Lemma runs_sweep ids w :
  i ∉ ids → row_gone w → is_Some (narinfos (fdb w) !! i) → dwindles w → is_Some (narStore (base_world w) !! p) →
  runs (sweep_new_orphans ids) (λ _ w', (dwindles w' ∧ row_gone w' ∧ is_Some (narStore (base_world w') !! p)) ∧ narinfos (fdb w') !! i = None) w.
Proof.
  intros Hi Hg [r Hr] Hd Hp. apply runs_bind, runs_reads.
  apply (runs_for_each_at (λ w, dwindles w ∧ row_gone w ∧ is_Some (narStore (base_world w) !! p)) (λ w, narinfos (fdb w) !! i = None) _ i).
  - apply list_elem_of_filter. split; [done|]. apply list_elem_of_fmap. exists (i, r). split; [done|]. apply list_elem_of_filter. split.
    + intros (y & Hy & Hin)%list_elem_of_fmap. destruct y as [y1 y2]. simpl in *. subst y1. by apply (proj2 Hg y2).
    + by apply elem_of_map_to_list.
  - intros j v _ (? & ? & ?). apply runs_logged_writes. split; [by apply dwindles_delete_narinfo|]. split; [by apply gone_delete_narinfo|done].
  - intros v (? & ? & ?). apply runs_logged_writes. split; [|unfold fdb; simpl; apply lookup_delete_eq].
    split; [by apply dwindles_delete_narinfo|]. split; [by apply gone_delete_narinfo|done].
  - intros j v _ (? & ? & ?) Hnone. apply runs_logged_writes. split.
    + split; [by apply dwindles_delete_narinfo|]. split; [by apply gone_delete_narinfo|done].
    + unfold fdb in *. simpl. apply lookup_delete_None. by right.
  - done.
Qed.

(** And the file. *)
Lemma runs_delete_files l w :
  zstd_url ∈ l → dwindles w ∧ row_gone w ∧ narinfos (fdb w) !! i = None →
  runs (for_each repair_orphaned_nar l)
    (λ _ w', (dwindles w' ∧ row_gone w' ∧ narinfos (fdb w') !! i = None) ∧ narStore (base_world w') !! p = None) w.
Proof.
  intros Hz Hw.
  assert (∀ u v (R : fworld → Prop), dwindles v ∧ row_gone v ∧ narinfos (fdb v) !! i = None →
    (∀ q, nar_path u = Ok q → R (set_base (set_narStore (delete q (narStore (base_world v))) (base_world v)) v)) → R v →
    runs (logged (fsck_DeleteNar u)) (λ _ w', (dwindles w' ∧ row_gone w' ∧ narinfos (fdb w') !! i = None) ∧ R w') v) as Hdel.
  { intros u v R ([Hf Hs Hl] & Hg & Hn) HR Hv. apply runs_logged. unfold fsck_DeleteNar. destruct (nar_path u) as [q|] eqn:Hq; [|by apply wp_throw].
    apply wp_writes_or. case_bool_decide; [|done]. split; [done|]. split; [|by apply HR]. split; [|done]. split; [done| |done]. simpl.
    etrans; [apply delete_subseteq|done]. }
  apply (runs_for_each_at (λ w, dwindles w ∧ row_gone w ∧ narinfos (fdb w) !! i = None) _ _ zstd_url); [done| | | |done].
  - intros u v _ Hv. apply runs_bind, runs_bind, runs_reads, runs_ret. destruct (negb _); [|by apply runs_ret].
    eapply runs_mono; [by apply (Hdel u v (λ _, True))|]. by intros [] v' [? _].
  - intros v Hv. apply runs_bind, runs_bind, runs_reads, runs_ret. destruct (kc_file Hkc) as [Hp _].
    assert (nar_file_exists (Hash zstd_url) (Compression zstd_url) (encode (Query zstd_url)) (fdb v) = false) as ->.
    { unfold nar_file_exists. simpl. change (encode ∅) with "". apply negb_false_iff, bool_decide_eq_true.
      destruct (nar_files_where _ _ _ _) as [|[g x] l'] eqn:E; [done|]. exfalso.
      assert ((g, x) ∈ nar_files_where h CompressionTypeZstd "" (fdb v)) as Hgx by (rewrite E; by left).
      unfold nar_files_where, rows_where in Hgx. apply elem_of_map_to_list, map_lookup_filter_Some in Hgx as [Hg Hk].
      eapply (kc_no_row Hkc); [eapply lookup_weaken; [exact Hg|apply Hv]|done]. }
    simpl. destruct (decide (is_Some (narStore (base_world v) !! p))) as [Hs|Hs].
    + apply runs_logged. unfold fsck_DeleteNar. rewrite Hp. apply wp_writes_or. rewrite bool_decide_eq_true_2 by done.
      split; [done|]. destruct Hv as ([Hf Hs' Hl] & Hg & Hn). split; [|simpl; apply lookup_delete_eq]. split; [|done]. split; [done| |done].
      simpl. etrans; [apply delete_subseteq|done].
    + apply Hdel; [done| |by apply eq_None_not_Some]. intros q Hq. rewrite Hp in Hq. injection Hq as <-. simpl. apply lookup_delete_eq.
  - intros u v _ Hv Hnone. apply runs_bind, runs_bind, runs_reads, runs_ret. destruct (negb _); [|by apply runs_ret].
    apply Hdel; [done| |done]. intros q _. simpl. apply lookup_delete_None. by right.
Qed.

Lemma runs_repair r w :
  blames r → unchanged w → runs (repairFsckIssues r)
    (λ _ w', nar_files (fdb w') !! f = None ∧ narinfos (fdb w') !! i = None ∧ narStore (base_world w') !! p = None) w.
Proof.
  intros [B1 B2 B3 B4 B5 B6] [Hb _].
  assert (row_there w) as Hw.
  { unfold row_there, fdb. rewrite Hb. split; [split; unfold fdb; rewrite Hb; [done|done|apply (kc_only Hkc)]|].
    split; [exact (kc_row Hkc)|]. split; [exact (kc_link Hkc)|]. split; [exact (kc_narinfo Hkc)|]. apply (kc_file Hkc). }
  apply runs_bind. unfold repair_always. rewrite B2. apply runs_bind, runs_ret, runs_bind.
  eapply runs_mono; [apply (runs_for_each row_there); [|done]; intros x v Hx Hv; destruct (B3 x Hx); by apply runs_repair_unlinked|].
  intros [] w1 H1. apply runs_bind, runs_reads.
  assert (i ∉ (unlinked_narinfos (fdb w1)).*1) as Hi.
  { intros (x & Hx & [Hno _]%list_elem_of_filter)%list_elem_of_fmap. apply Hno. rewrite <- Hx. apply list_elem_of_fmap. exists (i, f).
    split; [done|]. apply H1. }
  apply runs_bind. eapply runs_mono; [apply (runs_for_each_at row_going row_gone _ (f, nf)); [exact B4| | | |by apply row_there_going]|].
  - intros x v Hx Hv. apply runs_repair_missing; [|by apply B5|done]. intros v' Hv'. destruct (decide (x.1 = f)) as [E|Hne].
    + pose proof (B5 x Hx) as Hx'. rewrite E, (kc_row Hkc) in Hx'. injection Hx' as <-. by apply going_own.
    + apply going_other; [by apply B5|done..].
  - intros v Hv. by apply runs_repair_own.
  - intros x v Hx Hv Hg. apply (runs_repair_missing (λ w, row_going w ∧ row_gone w)); [|by apply B5|done].
    intros v' [Hv' Hg']. destruct (decide (x.1 = f)) as [E|Hne].
    + pose proof (B5 x Hx) as Hx'. rewrite E, (kc_row Hkc) in Hx'. injection Hx' as <-. by apply going_own.
    + split; [apply going_other; [by apply B5|done..]|by apply gone_other].
  - intros [] w2 [(Hd & _ & Hn & Hp) Hg]. apply runs_bind. eapply runs_mono; [by apply runs_sweep|].
    intros [] w3 [(Hd3 & Hg3 & _) Hn3]. eapply runs_mono; [by apply runs_delete_files|].
    intros [] w4 [(_ & [Hf4 _] & Hn4) Hp4]. rewrite B1. simpl. by apply runs_ret.
Qed.

Lemma runs_fsck ce verify vs grace stdin w :
  ce ≠ Some "true" → (vs <= 0)%Z → unchanged w → runs (fsck now cfg ce false true verify vs grace stdin)
    (λ _ w', nar_files (fdb w') !! f = None ∧ narinfos (fdb w') !! i = None ∧ narStore (base_world w') !! p = None) w.
Proof.
  intros Hce Hvs Hw. pose proof Hw as [Hb Hcr]. apply runs_bind. apply (runs_mono _ (λ r w', r = cdcModeOff ∧ w' = w)).
  { unfold detectFsckCDCMode.
    assert (runs (hasChunked ← sees (λ w, bool_decide (map_Exists (λ _ nf, 0 < nf_total_chunks nf)%Z (nar_files (fdb w))));
      if hasChunked : bool then mret cdcModeFromChunkedNarFiles else
      hasResidue ← sees (λ w, negb (bool_decide (chunk_rows w = ∅)));
      mret (if hasResidue : bool then cdcModeFromChunkResidue else cdcModeOff)) (λ r w', r = cdcModeOff ∧ w' = w) w) as Hrest.
    { apply runs_bind, runs_sees. rewrite bool_decide_eq_false_2.
      2: { intros (g & x & Hx & Hpos)%map_Exists_lookup. unfold fdb in Hx. rewrite Hb in Hx. pose proof (kc_whole Hkc g x Hx). simpl in *. lia. }
      apply runs_bind, runs_sees. rewrite bool_decide_eq_true_2 by (rewrite Hcr; exact (kc_no_chunks Hkc)). by apply runs_ret. }
    apply runs_bind. apply (runs_mono _ (λ c w', c = Ok ce ∧ w' = w)).
    - apply wp_try, wp_reads; [done|]. by eexists.
    - intros c w' [-> ->]. destruct ce as [v|]; [|exact Hrest]. repeat (case_match; try exact Hrest). congruence. }
  intros reason w' [-> ->]. simpl. apply runs_bind. eapply runs_mono; [by apply runs_collect|].
  intros suspects w1 (H1 & C1 & C2 & C3 & C4 & C5 & C6). apply runs_bind.
  eapply runs_mono; [by apply runs_reverify|]. intros results w2 [H2 B2]. apply runs_bind, runs_ret, runs_bind, runs_ret.
  destruct (totalIssues results =? 0) eqn:Hz.
  { apply Nat.eqb_eq in Hz. unfold totalIssues in Hz. pose proof (bl_missing _ B2) as Hm.
    destruct (narFilesMissingInStorage results); [by apply elem_of_nil in Hm|]. simpl in Hz. lia. }
  simpl. apply runs_bind, runs_ret. by apply runs_repair.
Qed.
End uncompressed.

(** ** A run that only looks *)

Section looking.
Context `{GN : GoNix} {SG : Signing} {CD : Codec} {CH : Chunker} {HA : Hashing} (now : Z) (cfg : Config) (w0 : fworld).

(** The database but for the stamps, and the stores. *)
Definition looked (w : fworld) : Prop :=
  base_world w = base_world w0 ∧ chunk_rows w = chunk_rows w0 ∧ residue_flagged_at w = residue_flagged_at w0.
Definition steady {A} (m : eff fstate fsck_err A) : Prop := ∀ b w, looked w → wp b m (λ _ w', looked w') w.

------------------------------

Between the first line of the entries above and the line with "runs (logged (fsck_DeleteNar", both included, copy every line exactly and nothing outside that range.

Lemma runs_sweep ids w :
  i ∉ ids → row_gone w → is_Some (narinfos (fdb w) !! i) → dwindles w → is_Some (narStore (base_world w) !! p) →
  runs (sweep_new_orphans ids) (λ _ w', (dwindles w' ∧ row_gone w' ∧ is_Some (narStore (base_world w') !! p)) ∧ narinfos (fdb w') !! i = None) w.
Proof.
  intros Hi Hg [r Hr] Hd Hp. apply runs_bind, runs_reads.
  apply (runs_for_each_at (λ w, dwindles w ∧ row_gone w ∧ is_Some (narStore (base_world w) !! p)) (λ w, narinfos (fdb w) !! i = None) _ i).
  - apply list_elem_of_filter. split; [done|]. apply list_elem_of_fmap. exists (i, r). split; [done|]. apply list_elem_of_filter. split.
    + intros (y & Hy & Hin)%list_elem_of_fmap. destruct y as [y1 y2]. simpl in *. subst y1. by apply (proj2 Hg y2).
    + by apply elem_of_map_to_list.
  - intros j v _ (? & ? & ?). apply runs_logged_writes. split; [by apply dwindles_delete_narinfo|]. split; [by apply gone_delete_narinfo|done].
  - intros v (? & ? & ?). apply runs_logged_writes. split; [|unfold fdb; simpl; apply lookup_delete_eq].
    split; [by apply dwindles_delete_narinfo|]. split; [by apply gone_delete_narinfo|done].
  - intros j v _ (? & ? & ?) Hnone. apply runs_logged_writes. split.
    + split; [by apply dwindles_delete_narinfo|]. split; [by apply gone_delete_narinfo|done].
    + unfold fdb in *. simpl. apply lookup_delete_None. by right.
  - done.
Qed.

(** And the file. *)
Lemma runs_delete_files l w :
  zstd_url ∈ l → dwindles w ∧ row_gone w ∧ narinfos (fdb w) !! i = None →
  runs (for_each repair_orphaned_nar l)
    (λ _ w', (dwindles w' ∧ row_gone w' ∧ narinfos (fdb w') !! i = None) ∧ narStore (base_world w') !! p = None) w.
Proof.
  intros Hz Hw.
  assert (∀ u v (R : fworld → Prop), dwindles v ∧ row_gone v ∧ narinfos (fdb v) !! i = None →
    (∀ q, nar_path u = Ok q → R (set_base (set_narStore (delete q (narStore (base_world v))) (base_world v)) v)) → R v →
    runs (logged (fsck_DeleteNar u)) (λ _ w', (dwindles w' ∧ row_gone w' ∧ narinfos (fdb w') !! i = None) ∧ R w') v) as Hdel.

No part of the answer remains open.